Entries supplied below:

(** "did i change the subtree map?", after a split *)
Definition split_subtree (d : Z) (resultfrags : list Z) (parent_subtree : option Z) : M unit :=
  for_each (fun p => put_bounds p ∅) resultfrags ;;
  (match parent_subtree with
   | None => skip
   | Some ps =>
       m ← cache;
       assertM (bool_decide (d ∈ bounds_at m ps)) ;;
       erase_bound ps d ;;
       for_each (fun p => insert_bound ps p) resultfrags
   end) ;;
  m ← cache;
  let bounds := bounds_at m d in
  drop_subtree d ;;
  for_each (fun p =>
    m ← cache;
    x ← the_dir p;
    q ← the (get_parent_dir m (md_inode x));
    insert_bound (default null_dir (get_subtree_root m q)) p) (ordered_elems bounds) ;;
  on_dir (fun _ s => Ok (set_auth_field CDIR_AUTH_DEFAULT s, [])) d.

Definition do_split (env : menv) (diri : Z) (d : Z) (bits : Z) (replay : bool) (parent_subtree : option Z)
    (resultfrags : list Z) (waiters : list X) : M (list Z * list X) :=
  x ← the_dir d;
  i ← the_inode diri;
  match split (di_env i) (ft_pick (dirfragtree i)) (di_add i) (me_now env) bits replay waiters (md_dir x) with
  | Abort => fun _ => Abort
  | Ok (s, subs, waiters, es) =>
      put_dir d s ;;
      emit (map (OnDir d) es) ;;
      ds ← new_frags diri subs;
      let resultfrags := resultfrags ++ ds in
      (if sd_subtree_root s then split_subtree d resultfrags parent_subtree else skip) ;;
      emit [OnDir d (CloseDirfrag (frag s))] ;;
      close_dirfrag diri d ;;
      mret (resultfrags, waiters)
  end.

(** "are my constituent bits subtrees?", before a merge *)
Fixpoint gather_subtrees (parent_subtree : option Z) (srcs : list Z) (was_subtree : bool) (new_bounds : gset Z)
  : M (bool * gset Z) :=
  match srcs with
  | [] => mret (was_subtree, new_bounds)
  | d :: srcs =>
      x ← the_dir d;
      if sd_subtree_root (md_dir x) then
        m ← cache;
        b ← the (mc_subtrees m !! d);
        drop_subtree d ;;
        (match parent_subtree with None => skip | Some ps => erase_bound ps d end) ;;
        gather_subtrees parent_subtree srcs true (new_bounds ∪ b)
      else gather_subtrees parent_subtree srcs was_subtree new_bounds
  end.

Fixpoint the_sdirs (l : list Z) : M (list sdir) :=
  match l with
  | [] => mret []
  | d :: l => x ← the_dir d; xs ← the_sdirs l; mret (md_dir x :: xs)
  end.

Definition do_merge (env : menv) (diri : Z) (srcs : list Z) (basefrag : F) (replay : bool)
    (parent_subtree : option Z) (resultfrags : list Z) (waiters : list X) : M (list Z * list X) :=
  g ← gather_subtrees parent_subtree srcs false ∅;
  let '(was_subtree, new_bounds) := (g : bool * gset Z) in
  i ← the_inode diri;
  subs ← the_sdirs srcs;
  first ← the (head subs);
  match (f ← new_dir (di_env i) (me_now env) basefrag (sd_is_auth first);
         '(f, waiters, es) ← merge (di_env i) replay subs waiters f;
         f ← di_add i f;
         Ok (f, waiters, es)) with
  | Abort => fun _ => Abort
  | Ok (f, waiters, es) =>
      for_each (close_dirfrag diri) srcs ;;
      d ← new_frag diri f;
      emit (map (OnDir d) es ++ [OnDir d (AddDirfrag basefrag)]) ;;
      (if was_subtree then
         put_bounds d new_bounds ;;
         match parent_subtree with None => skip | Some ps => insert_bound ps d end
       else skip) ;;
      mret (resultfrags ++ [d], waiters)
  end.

End of Entries supplied.
Entries supplied below:

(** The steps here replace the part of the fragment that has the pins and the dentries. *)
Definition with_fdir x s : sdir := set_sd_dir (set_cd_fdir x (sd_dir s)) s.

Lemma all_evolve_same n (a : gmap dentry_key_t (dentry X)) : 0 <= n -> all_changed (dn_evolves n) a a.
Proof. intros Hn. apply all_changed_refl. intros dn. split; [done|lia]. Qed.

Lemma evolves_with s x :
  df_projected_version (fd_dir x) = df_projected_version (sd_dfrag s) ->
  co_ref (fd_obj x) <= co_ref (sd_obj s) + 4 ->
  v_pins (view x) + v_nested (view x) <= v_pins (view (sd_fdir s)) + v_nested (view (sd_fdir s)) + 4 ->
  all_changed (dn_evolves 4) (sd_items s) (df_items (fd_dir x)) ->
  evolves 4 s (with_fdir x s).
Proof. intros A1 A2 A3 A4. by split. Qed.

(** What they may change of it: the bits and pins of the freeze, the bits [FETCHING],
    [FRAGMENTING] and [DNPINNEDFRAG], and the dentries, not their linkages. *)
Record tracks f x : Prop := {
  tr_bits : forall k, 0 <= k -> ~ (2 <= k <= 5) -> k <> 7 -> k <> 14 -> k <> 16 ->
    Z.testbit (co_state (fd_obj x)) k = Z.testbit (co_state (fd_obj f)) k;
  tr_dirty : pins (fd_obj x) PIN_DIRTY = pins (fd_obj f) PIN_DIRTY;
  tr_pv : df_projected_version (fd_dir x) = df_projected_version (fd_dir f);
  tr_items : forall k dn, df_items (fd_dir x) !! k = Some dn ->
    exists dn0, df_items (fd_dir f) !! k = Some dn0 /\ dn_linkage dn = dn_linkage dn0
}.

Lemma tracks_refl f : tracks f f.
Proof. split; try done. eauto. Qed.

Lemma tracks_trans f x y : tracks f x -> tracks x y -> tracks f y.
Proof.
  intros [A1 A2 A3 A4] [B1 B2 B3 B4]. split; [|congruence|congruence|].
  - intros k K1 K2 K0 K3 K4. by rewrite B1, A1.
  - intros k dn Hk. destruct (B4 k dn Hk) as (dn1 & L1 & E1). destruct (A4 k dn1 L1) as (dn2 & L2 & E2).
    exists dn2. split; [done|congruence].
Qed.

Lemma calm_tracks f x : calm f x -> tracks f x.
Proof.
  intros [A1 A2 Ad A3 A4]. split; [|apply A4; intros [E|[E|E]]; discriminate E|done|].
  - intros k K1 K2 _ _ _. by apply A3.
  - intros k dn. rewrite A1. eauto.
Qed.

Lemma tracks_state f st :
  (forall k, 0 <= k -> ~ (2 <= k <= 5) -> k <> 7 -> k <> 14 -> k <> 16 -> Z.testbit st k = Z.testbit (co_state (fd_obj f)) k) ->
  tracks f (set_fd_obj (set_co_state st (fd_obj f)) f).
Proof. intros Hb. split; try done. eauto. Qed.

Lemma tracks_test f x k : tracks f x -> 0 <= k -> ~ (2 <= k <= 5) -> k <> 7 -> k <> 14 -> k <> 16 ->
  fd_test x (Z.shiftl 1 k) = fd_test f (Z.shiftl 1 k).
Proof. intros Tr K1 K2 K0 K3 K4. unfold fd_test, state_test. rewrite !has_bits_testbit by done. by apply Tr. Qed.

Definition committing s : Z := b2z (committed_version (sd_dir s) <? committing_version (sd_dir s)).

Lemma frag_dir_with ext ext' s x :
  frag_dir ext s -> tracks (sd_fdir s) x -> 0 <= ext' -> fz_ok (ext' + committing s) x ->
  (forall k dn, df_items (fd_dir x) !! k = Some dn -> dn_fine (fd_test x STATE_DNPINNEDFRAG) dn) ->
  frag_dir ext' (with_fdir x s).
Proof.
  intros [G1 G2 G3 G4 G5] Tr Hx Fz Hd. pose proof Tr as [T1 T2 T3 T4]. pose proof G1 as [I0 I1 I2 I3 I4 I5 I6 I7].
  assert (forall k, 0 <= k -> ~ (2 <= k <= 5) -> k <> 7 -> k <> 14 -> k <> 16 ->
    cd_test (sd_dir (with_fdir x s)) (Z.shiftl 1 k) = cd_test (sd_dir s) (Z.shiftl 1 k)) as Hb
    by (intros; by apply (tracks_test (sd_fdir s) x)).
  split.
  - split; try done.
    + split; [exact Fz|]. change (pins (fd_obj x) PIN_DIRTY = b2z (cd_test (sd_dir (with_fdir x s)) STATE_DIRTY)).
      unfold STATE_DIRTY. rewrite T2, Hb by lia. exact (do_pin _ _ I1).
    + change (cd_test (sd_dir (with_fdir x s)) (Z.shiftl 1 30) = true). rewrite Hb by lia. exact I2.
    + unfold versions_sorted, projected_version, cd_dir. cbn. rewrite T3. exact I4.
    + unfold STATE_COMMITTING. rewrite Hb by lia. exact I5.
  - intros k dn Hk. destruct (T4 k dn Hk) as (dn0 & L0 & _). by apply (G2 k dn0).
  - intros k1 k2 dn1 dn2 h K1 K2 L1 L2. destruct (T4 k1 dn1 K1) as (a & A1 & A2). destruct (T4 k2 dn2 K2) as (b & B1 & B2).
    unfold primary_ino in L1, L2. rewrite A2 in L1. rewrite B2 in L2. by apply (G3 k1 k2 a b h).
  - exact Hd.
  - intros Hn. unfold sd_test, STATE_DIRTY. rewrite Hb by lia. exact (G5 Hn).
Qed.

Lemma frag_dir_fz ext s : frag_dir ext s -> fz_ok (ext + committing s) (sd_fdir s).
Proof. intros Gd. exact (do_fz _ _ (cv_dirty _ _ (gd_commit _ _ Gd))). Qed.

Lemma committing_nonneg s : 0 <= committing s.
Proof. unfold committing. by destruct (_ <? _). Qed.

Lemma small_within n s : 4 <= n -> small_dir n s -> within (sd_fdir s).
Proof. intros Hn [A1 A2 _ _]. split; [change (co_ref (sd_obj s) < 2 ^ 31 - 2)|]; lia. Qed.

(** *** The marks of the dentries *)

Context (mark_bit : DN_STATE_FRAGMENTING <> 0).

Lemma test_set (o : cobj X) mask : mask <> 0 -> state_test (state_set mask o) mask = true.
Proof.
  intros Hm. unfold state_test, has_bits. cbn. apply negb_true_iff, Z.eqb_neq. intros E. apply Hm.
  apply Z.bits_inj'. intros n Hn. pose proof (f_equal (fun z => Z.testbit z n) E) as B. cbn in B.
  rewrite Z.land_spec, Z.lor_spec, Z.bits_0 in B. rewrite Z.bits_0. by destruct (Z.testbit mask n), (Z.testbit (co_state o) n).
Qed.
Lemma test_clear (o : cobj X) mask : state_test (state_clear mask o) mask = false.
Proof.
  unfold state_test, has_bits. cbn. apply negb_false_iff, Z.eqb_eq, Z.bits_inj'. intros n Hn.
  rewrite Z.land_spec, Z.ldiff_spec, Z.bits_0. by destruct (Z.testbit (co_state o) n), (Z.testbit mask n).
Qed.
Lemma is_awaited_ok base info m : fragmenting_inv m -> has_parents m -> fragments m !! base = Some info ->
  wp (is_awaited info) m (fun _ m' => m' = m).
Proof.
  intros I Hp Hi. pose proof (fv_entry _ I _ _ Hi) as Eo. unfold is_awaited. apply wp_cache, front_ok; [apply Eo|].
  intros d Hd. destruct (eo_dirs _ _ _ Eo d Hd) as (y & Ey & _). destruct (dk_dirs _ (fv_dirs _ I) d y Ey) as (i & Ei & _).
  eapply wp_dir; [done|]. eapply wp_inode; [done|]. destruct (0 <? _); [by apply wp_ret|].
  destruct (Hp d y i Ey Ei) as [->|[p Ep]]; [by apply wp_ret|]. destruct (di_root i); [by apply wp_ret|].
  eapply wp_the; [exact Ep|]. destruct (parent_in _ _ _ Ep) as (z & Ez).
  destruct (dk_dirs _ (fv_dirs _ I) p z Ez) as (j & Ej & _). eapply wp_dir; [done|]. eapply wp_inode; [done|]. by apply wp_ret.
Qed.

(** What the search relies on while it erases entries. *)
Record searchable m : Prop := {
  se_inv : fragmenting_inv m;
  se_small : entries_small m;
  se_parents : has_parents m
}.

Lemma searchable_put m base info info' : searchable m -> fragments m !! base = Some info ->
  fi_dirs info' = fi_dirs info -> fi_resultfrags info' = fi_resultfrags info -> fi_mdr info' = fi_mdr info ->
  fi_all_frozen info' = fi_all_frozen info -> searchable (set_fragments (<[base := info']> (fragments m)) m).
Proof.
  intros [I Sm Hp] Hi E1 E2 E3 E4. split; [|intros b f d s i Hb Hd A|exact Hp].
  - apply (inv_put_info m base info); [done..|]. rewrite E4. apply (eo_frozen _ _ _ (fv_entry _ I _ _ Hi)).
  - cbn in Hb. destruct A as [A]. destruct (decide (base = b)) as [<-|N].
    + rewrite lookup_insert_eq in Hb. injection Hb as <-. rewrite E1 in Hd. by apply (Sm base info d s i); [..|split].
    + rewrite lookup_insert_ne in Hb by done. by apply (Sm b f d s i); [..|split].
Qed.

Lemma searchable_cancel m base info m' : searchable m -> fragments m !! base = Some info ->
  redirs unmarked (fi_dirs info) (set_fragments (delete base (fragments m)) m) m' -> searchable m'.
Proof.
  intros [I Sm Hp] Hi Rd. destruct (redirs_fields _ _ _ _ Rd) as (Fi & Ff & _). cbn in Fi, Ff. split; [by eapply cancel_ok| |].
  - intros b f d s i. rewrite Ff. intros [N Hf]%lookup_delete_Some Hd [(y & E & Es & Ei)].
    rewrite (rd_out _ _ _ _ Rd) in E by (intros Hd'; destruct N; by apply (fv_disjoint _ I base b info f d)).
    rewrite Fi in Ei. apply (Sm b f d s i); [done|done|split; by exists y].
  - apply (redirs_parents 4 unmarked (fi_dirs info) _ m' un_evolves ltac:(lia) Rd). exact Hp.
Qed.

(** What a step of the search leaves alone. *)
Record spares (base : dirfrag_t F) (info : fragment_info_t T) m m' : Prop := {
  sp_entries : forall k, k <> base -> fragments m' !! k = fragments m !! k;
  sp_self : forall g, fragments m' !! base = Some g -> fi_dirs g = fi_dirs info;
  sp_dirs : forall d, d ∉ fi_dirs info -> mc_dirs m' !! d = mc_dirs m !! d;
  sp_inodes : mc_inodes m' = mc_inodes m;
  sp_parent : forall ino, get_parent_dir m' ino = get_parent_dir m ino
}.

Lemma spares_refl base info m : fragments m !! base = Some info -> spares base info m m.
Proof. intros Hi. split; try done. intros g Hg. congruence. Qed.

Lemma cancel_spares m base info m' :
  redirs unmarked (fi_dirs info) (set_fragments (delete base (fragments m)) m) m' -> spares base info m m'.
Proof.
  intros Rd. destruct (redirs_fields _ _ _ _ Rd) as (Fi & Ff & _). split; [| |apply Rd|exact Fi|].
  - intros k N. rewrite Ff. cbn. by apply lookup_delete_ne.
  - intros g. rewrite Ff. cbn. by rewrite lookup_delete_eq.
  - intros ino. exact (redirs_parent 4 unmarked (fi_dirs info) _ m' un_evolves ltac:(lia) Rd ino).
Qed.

End of Entries supplied.

Work request | Going line by line through the listing above, count those that contain "None" and give only the result.

Result of the task | 3